* **Description of the task**:
In the entries below, find the line containing "The statements the" and the line containing "leaves both open).". Copy those two lines and everything between them exactly, and only that.

------------------------------

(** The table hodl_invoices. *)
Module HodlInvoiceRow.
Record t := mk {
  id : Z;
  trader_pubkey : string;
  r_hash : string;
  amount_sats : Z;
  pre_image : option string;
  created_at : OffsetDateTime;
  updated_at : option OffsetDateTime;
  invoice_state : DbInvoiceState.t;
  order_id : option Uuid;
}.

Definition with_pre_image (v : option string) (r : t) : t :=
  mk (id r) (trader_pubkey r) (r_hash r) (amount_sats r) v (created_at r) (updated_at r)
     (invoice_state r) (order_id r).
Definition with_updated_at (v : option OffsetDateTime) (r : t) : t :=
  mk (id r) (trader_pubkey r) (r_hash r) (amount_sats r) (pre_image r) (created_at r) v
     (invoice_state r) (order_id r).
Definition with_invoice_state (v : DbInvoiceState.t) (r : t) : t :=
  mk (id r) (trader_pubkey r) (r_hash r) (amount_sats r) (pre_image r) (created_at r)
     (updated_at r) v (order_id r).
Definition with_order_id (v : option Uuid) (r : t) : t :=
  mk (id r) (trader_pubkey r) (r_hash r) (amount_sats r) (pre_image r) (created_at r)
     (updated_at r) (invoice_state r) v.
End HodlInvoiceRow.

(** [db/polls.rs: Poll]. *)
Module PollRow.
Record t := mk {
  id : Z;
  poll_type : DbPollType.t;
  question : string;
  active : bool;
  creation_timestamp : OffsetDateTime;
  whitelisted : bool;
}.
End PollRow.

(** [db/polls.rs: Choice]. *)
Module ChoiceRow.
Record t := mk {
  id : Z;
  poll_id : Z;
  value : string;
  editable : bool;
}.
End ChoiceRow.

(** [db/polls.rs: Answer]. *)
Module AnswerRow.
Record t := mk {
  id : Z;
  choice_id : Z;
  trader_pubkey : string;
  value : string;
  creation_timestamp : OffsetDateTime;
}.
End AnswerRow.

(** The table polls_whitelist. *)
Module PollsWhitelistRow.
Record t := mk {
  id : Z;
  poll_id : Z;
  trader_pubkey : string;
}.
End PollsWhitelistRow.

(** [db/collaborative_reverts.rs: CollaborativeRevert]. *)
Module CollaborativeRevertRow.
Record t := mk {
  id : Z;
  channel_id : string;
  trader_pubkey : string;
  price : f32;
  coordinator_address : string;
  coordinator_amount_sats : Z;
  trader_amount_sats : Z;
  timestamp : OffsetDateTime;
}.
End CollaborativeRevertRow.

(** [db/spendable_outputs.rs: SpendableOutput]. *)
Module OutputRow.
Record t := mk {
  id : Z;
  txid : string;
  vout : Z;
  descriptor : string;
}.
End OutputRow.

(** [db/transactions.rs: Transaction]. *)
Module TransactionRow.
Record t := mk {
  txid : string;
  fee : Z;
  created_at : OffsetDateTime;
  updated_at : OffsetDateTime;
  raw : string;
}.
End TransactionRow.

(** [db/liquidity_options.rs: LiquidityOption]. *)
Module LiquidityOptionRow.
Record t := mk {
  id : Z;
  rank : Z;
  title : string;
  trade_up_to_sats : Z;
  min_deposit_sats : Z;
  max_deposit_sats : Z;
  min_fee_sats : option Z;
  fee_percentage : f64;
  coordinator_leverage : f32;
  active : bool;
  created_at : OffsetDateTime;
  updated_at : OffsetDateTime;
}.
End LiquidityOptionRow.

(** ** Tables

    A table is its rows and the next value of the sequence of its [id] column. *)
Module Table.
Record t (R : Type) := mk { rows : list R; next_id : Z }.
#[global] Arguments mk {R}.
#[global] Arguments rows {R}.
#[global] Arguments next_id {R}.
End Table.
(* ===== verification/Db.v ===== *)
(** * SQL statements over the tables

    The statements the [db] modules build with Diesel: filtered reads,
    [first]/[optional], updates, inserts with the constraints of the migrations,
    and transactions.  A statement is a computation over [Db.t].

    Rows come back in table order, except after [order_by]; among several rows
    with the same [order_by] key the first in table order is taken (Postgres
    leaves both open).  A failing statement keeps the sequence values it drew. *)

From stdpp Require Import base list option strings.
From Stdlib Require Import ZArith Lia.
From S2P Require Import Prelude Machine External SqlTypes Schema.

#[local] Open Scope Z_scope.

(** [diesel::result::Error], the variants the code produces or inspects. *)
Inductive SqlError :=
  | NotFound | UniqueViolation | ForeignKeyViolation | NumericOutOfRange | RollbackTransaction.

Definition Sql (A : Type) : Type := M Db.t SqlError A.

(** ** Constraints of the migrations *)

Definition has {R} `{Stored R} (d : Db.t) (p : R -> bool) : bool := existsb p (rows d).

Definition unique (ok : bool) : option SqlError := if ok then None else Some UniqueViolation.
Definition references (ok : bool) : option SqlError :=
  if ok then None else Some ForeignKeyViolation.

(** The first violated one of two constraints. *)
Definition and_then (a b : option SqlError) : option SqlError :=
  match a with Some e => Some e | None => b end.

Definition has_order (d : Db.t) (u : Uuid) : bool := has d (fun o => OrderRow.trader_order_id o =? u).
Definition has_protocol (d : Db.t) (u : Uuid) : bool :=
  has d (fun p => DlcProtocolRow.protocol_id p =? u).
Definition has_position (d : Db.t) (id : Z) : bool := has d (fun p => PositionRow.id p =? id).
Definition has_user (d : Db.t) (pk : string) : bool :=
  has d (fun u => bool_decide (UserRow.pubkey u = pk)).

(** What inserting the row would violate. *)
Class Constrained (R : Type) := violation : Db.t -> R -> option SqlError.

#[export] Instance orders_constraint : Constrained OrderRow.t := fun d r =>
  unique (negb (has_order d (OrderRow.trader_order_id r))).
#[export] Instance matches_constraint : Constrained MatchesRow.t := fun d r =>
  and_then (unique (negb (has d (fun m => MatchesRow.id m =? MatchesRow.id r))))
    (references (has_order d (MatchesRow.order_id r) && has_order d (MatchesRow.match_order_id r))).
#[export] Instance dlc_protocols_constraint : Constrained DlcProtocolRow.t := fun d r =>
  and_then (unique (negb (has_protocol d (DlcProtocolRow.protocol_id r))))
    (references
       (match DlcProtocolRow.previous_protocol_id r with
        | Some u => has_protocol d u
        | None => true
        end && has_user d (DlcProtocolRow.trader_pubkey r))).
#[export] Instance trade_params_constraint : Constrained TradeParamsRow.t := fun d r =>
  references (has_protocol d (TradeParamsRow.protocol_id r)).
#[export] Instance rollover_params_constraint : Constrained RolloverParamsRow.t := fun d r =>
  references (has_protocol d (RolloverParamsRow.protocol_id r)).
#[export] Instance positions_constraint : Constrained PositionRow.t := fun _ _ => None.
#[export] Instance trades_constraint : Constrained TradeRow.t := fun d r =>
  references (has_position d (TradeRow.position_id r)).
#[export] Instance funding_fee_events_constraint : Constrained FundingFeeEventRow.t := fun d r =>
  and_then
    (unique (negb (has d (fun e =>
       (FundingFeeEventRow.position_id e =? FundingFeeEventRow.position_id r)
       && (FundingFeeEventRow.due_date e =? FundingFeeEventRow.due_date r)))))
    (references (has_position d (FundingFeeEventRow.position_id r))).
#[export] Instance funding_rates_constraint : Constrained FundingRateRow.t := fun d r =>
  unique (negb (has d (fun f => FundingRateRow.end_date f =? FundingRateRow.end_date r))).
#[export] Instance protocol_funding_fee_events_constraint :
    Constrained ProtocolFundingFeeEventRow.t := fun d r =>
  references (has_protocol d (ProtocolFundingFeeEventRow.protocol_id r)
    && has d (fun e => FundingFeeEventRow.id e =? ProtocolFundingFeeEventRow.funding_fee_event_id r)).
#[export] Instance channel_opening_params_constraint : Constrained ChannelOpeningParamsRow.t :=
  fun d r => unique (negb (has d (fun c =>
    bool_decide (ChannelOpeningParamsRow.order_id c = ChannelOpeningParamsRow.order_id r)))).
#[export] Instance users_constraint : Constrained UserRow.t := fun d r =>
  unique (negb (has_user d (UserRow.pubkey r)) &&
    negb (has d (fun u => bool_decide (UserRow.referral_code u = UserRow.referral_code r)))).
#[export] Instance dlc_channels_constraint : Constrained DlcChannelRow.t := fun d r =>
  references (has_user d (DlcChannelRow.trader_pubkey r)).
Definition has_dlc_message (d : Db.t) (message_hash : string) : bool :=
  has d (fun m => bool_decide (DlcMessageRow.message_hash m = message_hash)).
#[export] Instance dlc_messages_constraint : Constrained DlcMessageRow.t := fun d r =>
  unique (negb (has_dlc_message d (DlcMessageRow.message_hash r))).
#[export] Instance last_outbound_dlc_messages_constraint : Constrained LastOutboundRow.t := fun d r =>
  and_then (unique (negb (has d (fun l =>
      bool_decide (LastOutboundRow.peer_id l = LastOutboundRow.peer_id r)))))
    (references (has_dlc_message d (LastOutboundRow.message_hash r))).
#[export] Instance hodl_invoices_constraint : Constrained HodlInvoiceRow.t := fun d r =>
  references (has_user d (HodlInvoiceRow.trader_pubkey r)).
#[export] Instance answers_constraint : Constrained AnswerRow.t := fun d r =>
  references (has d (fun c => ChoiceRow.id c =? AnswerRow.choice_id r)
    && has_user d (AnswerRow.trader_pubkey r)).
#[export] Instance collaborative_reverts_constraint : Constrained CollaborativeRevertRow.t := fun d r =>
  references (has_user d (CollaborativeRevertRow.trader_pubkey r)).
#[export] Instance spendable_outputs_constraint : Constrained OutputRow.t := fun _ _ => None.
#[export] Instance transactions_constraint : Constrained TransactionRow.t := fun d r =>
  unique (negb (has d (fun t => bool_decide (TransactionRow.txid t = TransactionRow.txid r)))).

------------------------------

* **Solution below**:
    The statements the [db] modules build with Diesel: filtered reads,
    [first]/[optional], updates, inserts with the constraints of the migrations,
    and transactions.  A statement is a computation over [Db.t].

    Rows come back in table order, except after [order_by]; among several rows
    with the same [order_by] key the first in table order is taken (Postgres
    leaves both open).  A failing statement keeps the sequence values it drew. *)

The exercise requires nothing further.